Background
Even though sarcopenia and cognitive dysfunction(including mild cognitive impairment(MCI) and Alzheimer's disease (AD)) have an impact on each other, there is limited evidence regarding their correlation. Moreover, we currently lack information about the prevalence of cognitive dysfunction-related sarcopenia. Therefore, our objective was to conduct a systematic search to determine the prevalence of sarcopenia among individuals with cognitive disabilities. Additionally, we aimed to consolidate the overall prevalence rate of cognitive dysfunction-related sarcopenia by considering various factors such as age, country, and diagnostic criteria for sarcopenia.
Methods
To achieve this goal, we performed a thorough search of several databases, including Web of Science, PubMed, Embase, and Cochrane Library.

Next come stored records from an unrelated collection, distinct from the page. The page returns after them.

(** The same call with the mute argument the flags [mh], [mf] give it. *)
Definition mute_call (mh mf : bool) (c : AudioCall) : AudioCall :=
  match c with
  | stop_sound => stop_sound
  | play_sound file _ =>
      play_sound file (if String.eqb file AUDIO_HOUR then mh else mf)
  end.

(** ** Notions for the properties of whole runs *)

(** More than 300 seconds remain at the clock reading [t]. *)
Definition above_countdown (g : Settings) (t : Q) : Prop :=
  300 < seconds_remaining (get_termina_state g t).

(** The test of line 420, the flag apart, holds at the clock reading [t]. *)
Definition in_final_night (g : Settings) (t : Q) : Prop :=
  300 < seconds_remaining (get_termina_state g t)
  /\ day (get_termina_state g t) = 3%Z
  /\ 18 <= hour (get_termina_state g t).

(** A call that starts the track [file], muted or not. *)
Definition is_start_of (file : string) (c : AudioCall) : bool :=
  match c with
  | play_sound f _ => String.eqb f file
  | stop_sound => false
  end.

(** Number of starts of the track [file] among the calls. *)
Definition starts_of (file : string) (cs : list AudioCall) : nat :=
  List.length (filter (is_start_of file) cs).

(** Every start of a track other than the hour chime comes directly after
    a stop call; [after_stop] tells whether the call before was a stop. *)
Fixpoint stop_before_each_start (after_stop : bool) (cs : list AudioCall) : bool :=
  match cs with
  | [] => true
  | stop_sound :: rest => stop_before_each_start true rest
  | play_sound file _ :: rest =>
      (String.eqb file AUDIO_HOUR || after_stop)
      && stop_before_each_start false rest
  end.

(** What the calls of a run ask of the mixer, in order. *)
Definition mixer_trace (cs : list AudioCall) : list MixerOp :=
  flat_map mixer_ops cs.

(** A request to stop the music. *)
Definition is_music_stop (op : MixerOp) : bool :=
  match op with
  | music_stop => true
  | music_load _ | music_play => false
  end.

(** * Properties *)

(** ** The definitions at work *)

Example state_halfway :
  termina_state 2160 0 4320 4320 = mkState 2 (51840 # 4320) (155520 # 4320) 2160.
Proof. reflexivity. Qed.

Example state_degenerate_cycle :
  termina_state 10 0 4320 0 = mkState 3 0 72 4310.
Proof. reflexivity. Qed.

Example label_normal_with_seconds :
  label_text (update_clock (mkSettings "72min" false false false 0 true false 4320)
                           initial_cue 1105)
  = ("Day 1" ++ Fmt.nl ++ "18:25 Termina")%string.
Proof. vm_compute. reflexivity. Qed.

Example label_countdown_with_debug :
  label_text (update_clock (mkSettings "72min" false false true (3 # 2) false false 4320)
                           initial_cue (4069 + (1 # 8)))
  = ("FINAL HOURS" ++ Fmt.nl ++ "249.375 seconds remain" ++ Fmt.nl
       ++ "[DEBUG] Offset: 1.5s" ++ Fmt.nl ++ "[DEBUG] Real remaining: 249.4s")%string.
Proof. vm_compute. reflexivity. Qed.

Example formats :
  (Fmt.d0 2 7, Fmt.d0 3 (-5), Fmt.d 12, Fmt.f1 (-123456 # 1000))
  = ("07", "-05", "12", "-123.5")%string.
Proof. vm_compute. reflexivity. Qed.

Example save_accepts_time_and_offset :
  save_settings (fun s => s) digits_only digits_only_Q 50000
                seconds_at seconds_next_day_at
                (mkForm "14:30" "24hr" true false false false false "90")
                (mkGlobals (default_settings 0) initial_cue None)
  = (mkGlobals (mkSettings "24hr" true false false 90 false false (seconds_at 14 30))
               initial_cue None,
     [Day3WillEndAt (seconds_at 14 30);
      Day1StartedAt (seconds_at 14 30 - REAL_SECONDS_24HR);
      DebugOffsetSet (Finite 90); DebugOffsetSetTo (Finite 90)]).
Proof. reflexivity. Qed.

Example float_engine_on_inf_and_nan :
  Fl.termina_state 100 (Special NegInf) 4320 4320
  = Ok (Fl.mkState 1 (Finite 0) (Finite 0) (Special PosInf))
  /\ Fl.termina_state 100 (Special PosInf) 4320 4320
     = Ok (Fl.mkState 3 (Finite (0 # 4320)) (Finite (311040 # 4320)) (Finite 0))
  /\ Fl.termina_state 100 (Special NotANumber) 4320 4320 = Raise ValueError.
Proof. repeat split. Qed.

Example save_rejects_three_fields :
  parse_time digits_only "12:30:45" = None /\ parse_time digits_only "7" = Some (7, 0)%Z.
Proof. split; reflexivity. Qed.

(** ** Comparisons and rounding *)

Lemma ltb_lt (a b : Q) : Py.ltb a b = true <-> a < b.
Proof.
  unfold Py.ltb. rewrite negb_true_iff, <- not_true_iff_false, Qle_bool_iff.
  split; [apply Qnot_le_lt | apply Qlt_not_le].
Qed.

Lemma leb_le (a b : Q) : Py.leb a b = true <-> a <= b.
Proof. apply Qle_bool_iff. Qed.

The search concluded on December 31, 2022, with the inclusion of studies that reported the prevalence of sarcopenia in patients with cognitive dysfunction. We then conducted a meta-analysis using all the collected data. All the statistical analyses were carried out using the STATA 15.0 version software.
Results
A total of 1,870 articles were initially evaluated. Eventually, 12 articles were included in our study[1–12]. The cumulative sample size across all the included studies amounted to 3,975 participants. All 12 studies employed a cross-sectional design. Consequently, the combined prevalence rate was estimated to be 16.96% (with a 95% confidence interval of 0.122 to 0.278), displaying considerable heterogeneity (I2 = 98.17%).Regarding the sample of patients with MCI and sarcopenia, the prevalence of MCI patients with sarcopenia was found to be 10.24% (95%CI: 0.44 − 0.209). Moreover, within the sample of Alzheimer's disease (AD) patients with sarcopenia, the pooled prevalence of AD individuals with sarcopenia was determined to be 21.09% (95%CI: 0.131–0.299).
Conclusions
Our findings highlight the frequent occurrence of sarcopenia among individuals with cognitive dysfunction, and the prevalence of sarcopenia appears to vary according to the degree of cognitive dysfunction. These results hold significance as they provide valuable insights for researchers planning studies on sarcopenia within this population. Urgent attention should be given to conducting longitudinal studies that focus on sarcopenia and its outcomes in patients with cognitive dysfunction.